WORK REQUIRED
Each line of the material that mentions the word "admits" is to be copied.

DATA LISTING
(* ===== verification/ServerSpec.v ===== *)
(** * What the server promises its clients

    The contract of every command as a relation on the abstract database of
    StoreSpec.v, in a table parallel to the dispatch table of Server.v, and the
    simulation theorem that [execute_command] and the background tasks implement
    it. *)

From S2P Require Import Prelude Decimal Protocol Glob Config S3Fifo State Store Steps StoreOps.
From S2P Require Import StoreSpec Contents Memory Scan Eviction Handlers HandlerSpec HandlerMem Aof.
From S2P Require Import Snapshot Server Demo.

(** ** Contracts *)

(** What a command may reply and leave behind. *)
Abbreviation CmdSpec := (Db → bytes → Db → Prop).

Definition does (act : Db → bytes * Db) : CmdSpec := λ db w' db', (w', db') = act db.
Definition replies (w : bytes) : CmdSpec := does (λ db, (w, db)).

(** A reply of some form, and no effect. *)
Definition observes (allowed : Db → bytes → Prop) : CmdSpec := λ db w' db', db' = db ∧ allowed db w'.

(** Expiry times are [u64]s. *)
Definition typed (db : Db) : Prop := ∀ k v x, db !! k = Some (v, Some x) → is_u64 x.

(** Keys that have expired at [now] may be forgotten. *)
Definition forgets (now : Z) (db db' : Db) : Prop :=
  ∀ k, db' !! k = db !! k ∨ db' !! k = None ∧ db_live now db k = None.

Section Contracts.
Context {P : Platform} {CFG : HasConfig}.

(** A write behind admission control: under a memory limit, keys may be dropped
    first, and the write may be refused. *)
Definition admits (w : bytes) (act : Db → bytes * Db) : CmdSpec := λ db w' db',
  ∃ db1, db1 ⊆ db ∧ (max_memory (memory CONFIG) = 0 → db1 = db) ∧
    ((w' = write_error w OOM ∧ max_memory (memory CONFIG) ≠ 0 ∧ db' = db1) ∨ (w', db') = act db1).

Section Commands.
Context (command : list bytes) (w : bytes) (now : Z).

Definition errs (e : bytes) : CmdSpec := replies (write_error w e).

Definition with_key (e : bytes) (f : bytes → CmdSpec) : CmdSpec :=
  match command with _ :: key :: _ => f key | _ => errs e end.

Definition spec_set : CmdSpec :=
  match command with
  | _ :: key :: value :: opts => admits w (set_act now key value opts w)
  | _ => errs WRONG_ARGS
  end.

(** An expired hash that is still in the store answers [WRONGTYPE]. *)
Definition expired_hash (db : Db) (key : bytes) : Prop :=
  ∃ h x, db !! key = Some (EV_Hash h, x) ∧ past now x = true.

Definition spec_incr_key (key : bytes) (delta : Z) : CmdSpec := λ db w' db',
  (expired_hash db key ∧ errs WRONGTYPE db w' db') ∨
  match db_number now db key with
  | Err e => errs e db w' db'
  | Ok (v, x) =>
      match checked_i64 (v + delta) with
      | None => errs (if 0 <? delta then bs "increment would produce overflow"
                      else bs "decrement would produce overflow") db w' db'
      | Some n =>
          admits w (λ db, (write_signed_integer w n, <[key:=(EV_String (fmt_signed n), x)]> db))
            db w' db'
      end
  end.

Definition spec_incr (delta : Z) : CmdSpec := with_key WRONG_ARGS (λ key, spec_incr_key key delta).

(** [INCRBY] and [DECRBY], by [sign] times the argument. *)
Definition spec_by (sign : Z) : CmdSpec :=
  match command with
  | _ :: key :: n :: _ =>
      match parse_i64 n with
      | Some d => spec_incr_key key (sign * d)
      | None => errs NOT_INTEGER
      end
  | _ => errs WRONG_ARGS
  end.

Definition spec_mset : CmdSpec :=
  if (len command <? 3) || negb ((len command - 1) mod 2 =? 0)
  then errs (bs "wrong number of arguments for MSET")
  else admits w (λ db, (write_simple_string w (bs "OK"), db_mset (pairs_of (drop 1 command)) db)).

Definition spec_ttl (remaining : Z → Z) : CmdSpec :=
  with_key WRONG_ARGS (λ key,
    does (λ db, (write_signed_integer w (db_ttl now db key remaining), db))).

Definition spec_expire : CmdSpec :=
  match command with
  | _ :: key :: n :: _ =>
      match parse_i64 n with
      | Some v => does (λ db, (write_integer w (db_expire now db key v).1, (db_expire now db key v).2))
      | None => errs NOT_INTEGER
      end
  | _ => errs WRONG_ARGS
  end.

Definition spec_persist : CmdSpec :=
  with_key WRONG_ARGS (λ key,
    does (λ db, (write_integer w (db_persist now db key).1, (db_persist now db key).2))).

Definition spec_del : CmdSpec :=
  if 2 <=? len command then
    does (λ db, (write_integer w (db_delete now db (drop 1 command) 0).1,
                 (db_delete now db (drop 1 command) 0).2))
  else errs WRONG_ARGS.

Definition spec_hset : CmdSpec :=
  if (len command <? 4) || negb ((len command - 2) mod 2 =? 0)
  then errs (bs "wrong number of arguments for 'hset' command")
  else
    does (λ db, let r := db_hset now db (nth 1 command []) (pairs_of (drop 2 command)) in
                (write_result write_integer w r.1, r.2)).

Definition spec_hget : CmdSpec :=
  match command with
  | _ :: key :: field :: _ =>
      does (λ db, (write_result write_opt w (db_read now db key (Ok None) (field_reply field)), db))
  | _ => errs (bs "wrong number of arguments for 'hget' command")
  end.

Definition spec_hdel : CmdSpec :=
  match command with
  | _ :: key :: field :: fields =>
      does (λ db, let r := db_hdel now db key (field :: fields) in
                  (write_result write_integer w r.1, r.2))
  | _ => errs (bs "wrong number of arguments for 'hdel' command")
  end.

* * *

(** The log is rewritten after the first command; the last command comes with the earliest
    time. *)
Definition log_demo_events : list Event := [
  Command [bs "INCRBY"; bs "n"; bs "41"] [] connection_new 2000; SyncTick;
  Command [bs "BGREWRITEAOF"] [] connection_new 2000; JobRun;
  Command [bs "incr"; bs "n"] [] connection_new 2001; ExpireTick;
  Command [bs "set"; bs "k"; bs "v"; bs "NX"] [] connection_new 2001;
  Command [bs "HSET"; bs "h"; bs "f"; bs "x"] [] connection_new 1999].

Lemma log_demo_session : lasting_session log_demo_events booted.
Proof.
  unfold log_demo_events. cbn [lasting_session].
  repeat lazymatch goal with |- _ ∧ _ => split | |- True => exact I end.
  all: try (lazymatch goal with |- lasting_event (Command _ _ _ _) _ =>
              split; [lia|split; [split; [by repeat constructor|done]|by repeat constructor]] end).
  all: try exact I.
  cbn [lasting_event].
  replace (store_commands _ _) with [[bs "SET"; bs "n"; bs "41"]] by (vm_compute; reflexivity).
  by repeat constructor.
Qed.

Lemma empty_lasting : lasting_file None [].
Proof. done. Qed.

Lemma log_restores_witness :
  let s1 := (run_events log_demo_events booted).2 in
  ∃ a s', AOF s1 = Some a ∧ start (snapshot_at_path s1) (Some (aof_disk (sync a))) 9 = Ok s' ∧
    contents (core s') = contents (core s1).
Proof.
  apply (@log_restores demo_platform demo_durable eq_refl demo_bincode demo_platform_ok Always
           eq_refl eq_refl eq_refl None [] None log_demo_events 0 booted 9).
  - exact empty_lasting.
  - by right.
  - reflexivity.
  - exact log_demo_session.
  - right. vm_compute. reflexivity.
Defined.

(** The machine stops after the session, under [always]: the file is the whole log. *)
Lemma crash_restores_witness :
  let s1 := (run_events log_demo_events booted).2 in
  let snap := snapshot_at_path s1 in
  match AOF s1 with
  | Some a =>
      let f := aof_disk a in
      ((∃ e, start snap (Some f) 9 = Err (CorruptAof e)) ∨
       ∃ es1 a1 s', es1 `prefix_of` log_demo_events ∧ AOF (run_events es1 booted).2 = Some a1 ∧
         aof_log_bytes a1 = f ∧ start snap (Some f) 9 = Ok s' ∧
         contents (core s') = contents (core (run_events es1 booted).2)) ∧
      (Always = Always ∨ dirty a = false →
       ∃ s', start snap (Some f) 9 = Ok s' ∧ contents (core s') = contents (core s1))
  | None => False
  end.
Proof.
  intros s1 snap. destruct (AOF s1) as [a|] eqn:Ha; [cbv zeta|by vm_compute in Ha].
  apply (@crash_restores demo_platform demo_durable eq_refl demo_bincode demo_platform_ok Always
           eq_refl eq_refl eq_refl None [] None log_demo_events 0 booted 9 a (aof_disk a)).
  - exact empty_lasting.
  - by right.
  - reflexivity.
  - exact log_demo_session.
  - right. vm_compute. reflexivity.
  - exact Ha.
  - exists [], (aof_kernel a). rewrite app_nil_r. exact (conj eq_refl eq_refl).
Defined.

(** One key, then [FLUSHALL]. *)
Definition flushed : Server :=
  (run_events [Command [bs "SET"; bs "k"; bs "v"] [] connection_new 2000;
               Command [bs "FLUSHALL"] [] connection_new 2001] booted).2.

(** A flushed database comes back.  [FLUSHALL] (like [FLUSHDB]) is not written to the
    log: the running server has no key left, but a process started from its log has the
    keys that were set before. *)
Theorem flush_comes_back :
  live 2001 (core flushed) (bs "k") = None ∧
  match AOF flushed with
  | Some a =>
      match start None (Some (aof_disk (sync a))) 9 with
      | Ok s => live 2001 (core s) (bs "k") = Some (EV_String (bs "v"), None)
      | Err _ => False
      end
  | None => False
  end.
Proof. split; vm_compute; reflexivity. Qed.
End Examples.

RESPONSE TO THE TASK
Definition admits (w : bytes) (act : Db → bytes * Db) : CmdSpec := λ db w' db',
  | _ :: key :: value :: opts => admits w (set_act now key value opts w)
          admits w (λ db, (write_signed_integer w n, <[key:=(EV_String (fmt_signed n), x)]> db))
  else admits w (λ db, (write_simple_string w (bs "OK"), db_mset (pairs_of (drop 1 command)) db)).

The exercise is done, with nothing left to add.